**Assignment**
Look below for the line that contains "else match partition_at sep t with", then copy it and each following line exactly, through and including the line that contains "match partition_at sep s with".

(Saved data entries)
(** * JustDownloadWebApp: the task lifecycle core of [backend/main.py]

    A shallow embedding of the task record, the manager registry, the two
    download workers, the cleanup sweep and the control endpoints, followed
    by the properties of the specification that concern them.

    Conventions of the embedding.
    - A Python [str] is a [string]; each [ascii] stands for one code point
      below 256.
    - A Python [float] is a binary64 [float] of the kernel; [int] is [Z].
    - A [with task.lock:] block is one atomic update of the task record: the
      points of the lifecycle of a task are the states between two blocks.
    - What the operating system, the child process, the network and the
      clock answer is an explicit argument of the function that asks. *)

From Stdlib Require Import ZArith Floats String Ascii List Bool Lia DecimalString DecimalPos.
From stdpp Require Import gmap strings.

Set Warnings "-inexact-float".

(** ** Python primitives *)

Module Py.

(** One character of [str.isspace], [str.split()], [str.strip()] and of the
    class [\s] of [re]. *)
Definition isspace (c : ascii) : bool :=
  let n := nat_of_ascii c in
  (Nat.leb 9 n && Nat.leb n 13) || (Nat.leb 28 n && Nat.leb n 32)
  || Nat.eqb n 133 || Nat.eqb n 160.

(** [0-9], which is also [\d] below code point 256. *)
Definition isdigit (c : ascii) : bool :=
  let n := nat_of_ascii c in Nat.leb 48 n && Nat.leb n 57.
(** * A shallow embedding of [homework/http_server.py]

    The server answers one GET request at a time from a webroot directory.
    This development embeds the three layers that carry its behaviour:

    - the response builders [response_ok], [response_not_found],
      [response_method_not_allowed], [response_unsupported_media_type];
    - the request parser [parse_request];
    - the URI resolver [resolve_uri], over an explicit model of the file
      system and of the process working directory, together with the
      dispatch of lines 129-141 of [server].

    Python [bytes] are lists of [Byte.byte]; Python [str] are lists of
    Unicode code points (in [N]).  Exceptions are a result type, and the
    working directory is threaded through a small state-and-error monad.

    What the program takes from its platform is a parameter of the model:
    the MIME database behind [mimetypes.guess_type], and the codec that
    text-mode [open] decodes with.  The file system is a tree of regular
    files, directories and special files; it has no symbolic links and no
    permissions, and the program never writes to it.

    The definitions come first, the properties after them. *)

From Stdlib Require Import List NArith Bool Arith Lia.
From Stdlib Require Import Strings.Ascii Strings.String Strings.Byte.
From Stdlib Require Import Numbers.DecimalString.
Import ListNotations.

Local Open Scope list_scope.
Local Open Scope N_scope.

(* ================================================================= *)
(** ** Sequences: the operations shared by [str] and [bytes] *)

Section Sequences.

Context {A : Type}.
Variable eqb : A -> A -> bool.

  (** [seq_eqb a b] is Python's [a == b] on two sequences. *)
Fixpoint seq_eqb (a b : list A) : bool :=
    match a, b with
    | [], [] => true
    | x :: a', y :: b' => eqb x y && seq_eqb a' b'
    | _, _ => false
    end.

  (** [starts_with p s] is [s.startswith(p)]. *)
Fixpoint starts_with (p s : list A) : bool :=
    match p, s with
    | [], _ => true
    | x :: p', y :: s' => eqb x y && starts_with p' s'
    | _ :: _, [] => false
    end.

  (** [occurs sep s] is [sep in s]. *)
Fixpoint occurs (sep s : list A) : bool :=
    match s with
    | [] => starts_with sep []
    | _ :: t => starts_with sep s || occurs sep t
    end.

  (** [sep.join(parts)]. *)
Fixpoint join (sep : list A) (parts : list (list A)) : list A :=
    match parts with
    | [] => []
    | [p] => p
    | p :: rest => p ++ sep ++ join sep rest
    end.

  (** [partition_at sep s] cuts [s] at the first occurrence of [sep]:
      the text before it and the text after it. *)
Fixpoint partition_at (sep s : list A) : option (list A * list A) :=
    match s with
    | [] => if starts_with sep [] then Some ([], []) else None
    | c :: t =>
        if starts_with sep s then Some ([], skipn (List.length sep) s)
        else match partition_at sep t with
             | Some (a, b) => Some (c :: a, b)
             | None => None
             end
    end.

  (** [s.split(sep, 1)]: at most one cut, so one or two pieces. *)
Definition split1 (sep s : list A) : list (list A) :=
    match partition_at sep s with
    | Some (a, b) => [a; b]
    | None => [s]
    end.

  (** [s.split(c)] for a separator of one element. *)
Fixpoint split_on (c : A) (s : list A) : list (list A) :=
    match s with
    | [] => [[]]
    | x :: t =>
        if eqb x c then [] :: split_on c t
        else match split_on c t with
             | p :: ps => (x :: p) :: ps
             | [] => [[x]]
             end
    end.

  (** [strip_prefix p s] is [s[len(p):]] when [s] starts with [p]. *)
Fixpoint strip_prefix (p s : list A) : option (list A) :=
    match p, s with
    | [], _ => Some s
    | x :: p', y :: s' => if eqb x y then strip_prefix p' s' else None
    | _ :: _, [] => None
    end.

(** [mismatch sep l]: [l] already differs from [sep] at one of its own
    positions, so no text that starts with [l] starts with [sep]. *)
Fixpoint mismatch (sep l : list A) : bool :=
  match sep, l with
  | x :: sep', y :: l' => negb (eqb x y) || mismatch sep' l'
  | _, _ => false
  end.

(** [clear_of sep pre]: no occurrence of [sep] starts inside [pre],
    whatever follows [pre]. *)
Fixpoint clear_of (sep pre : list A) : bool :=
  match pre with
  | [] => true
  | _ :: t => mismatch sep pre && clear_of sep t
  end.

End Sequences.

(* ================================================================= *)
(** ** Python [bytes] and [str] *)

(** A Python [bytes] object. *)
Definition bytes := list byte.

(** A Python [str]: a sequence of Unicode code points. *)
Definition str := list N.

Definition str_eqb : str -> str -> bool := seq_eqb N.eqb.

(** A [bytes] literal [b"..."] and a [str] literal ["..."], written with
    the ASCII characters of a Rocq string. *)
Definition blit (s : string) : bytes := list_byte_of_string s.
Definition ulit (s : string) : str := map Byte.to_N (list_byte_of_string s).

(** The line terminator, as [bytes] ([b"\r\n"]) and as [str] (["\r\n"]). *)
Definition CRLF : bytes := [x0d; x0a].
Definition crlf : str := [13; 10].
...
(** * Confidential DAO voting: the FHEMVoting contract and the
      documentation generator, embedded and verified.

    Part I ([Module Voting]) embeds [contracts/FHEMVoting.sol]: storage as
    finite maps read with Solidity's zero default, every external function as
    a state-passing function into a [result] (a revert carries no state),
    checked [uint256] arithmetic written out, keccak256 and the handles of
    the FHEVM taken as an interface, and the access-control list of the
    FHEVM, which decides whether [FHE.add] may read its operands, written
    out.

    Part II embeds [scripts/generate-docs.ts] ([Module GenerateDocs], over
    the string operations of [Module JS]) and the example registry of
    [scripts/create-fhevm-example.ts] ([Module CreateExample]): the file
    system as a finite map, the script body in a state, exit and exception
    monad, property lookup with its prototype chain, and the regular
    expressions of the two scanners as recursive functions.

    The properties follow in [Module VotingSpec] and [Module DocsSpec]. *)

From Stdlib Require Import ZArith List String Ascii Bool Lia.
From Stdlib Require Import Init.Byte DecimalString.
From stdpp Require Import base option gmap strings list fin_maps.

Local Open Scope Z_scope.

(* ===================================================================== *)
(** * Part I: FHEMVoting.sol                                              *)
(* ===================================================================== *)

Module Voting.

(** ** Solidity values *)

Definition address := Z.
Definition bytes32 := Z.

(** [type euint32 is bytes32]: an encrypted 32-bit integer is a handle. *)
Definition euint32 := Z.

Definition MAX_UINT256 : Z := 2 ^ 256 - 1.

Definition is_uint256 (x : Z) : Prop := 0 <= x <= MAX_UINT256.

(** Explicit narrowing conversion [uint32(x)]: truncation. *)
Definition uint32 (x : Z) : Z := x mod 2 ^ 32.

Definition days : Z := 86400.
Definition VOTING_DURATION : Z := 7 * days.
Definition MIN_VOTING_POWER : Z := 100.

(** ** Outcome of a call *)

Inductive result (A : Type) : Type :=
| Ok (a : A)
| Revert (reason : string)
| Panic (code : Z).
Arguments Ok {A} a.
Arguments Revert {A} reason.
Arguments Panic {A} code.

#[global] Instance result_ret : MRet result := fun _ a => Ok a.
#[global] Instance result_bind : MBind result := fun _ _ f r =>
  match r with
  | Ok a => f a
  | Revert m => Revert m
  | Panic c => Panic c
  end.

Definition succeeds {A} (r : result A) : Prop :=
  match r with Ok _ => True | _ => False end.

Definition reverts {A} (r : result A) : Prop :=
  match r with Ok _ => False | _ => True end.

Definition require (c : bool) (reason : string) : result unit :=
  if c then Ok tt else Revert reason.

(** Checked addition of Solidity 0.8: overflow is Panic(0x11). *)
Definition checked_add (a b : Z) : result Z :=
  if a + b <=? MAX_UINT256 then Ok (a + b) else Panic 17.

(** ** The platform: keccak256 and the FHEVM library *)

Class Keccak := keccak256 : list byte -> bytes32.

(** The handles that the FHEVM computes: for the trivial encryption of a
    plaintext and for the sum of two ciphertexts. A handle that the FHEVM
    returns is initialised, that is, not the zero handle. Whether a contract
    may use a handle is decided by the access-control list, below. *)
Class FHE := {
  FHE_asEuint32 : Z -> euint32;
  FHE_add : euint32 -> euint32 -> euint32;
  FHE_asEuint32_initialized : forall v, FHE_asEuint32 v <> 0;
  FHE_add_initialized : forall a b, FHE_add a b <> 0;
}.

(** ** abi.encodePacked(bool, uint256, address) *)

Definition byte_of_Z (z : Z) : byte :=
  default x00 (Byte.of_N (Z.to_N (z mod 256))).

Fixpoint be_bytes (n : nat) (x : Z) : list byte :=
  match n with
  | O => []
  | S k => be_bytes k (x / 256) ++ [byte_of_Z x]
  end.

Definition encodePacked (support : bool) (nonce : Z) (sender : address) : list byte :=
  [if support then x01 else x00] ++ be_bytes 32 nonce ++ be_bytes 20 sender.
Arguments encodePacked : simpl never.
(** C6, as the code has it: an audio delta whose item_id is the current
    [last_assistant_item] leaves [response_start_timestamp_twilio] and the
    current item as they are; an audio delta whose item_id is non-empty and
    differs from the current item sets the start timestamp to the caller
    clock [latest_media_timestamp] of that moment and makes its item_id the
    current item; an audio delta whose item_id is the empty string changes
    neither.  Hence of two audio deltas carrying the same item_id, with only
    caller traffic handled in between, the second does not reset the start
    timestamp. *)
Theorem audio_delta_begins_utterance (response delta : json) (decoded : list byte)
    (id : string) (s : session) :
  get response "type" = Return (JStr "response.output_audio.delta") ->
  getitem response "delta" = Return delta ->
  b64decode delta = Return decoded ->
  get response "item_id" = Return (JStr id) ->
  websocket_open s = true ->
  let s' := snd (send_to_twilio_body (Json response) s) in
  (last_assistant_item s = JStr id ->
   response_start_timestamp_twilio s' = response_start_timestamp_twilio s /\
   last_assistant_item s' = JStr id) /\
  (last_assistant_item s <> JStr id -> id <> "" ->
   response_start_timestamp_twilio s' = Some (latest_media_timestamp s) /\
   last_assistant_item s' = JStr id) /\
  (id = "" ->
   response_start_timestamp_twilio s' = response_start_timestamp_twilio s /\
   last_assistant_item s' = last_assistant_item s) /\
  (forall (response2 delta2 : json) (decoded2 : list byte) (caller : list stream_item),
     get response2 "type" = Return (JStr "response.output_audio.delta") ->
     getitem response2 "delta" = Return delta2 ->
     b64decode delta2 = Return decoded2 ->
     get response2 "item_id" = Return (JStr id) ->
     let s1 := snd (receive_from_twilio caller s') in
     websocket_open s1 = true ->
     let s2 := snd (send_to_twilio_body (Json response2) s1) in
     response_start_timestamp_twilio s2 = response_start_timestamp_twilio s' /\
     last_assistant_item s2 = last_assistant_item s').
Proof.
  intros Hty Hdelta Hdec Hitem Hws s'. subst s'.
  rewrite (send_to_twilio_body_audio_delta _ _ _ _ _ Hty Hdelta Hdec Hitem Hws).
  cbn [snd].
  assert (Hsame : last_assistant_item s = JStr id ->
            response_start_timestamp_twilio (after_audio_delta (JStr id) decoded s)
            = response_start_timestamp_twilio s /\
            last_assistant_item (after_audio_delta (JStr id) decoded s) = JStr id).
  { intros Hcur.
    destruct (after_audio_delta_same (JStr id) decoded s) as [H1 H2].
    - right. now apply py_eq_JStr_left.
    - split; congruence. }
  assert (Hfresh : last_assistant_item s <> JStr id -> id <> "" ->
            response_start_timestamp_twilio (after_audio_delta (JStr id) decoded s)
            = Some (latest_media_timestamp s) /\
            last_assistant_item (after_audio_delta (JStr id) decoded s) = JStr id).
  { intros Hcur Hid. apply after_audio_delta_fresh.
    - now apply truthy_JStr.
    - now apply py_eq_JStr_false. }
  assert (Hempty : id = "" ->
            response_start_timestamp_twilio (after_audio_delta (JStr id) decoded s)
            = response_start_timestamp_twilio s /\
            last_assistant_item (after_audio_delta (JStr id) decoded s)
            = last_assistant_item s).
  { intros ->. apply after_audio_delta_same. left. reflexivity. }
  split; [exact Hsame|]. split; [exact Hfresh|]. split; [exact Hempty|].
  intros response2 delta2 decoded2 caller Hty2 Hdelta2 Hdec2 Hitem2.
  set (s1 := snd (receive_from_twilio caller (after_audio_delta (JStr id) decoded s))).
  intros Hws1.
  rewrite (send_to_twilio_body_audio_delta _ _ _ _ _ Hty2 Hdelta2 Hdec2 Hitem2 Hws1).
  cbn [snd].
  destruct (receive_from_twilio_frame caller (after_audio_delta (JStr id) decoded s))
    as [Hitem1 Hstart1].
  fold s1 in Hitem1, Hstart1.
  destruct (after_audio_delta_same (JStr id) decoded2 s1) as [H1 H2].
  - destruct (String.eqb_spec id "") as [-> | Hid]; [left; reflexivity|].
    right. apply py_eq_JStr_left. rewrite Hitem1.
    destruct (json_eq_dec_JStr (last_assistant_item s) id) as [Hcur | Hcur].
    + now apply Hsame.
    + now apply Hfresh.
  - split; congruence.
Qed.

**Exercise result**
        else match partition_at sep t with
             | Some (a, b) => Some (c :: a, b)
             | None => None
             end
    end.

  (** [s.split(sep, 1)]: at most one cut, so one or two pieces. *)
Definition split1 (sep s : list A) : list (list A) :=
    match partition_at sep s with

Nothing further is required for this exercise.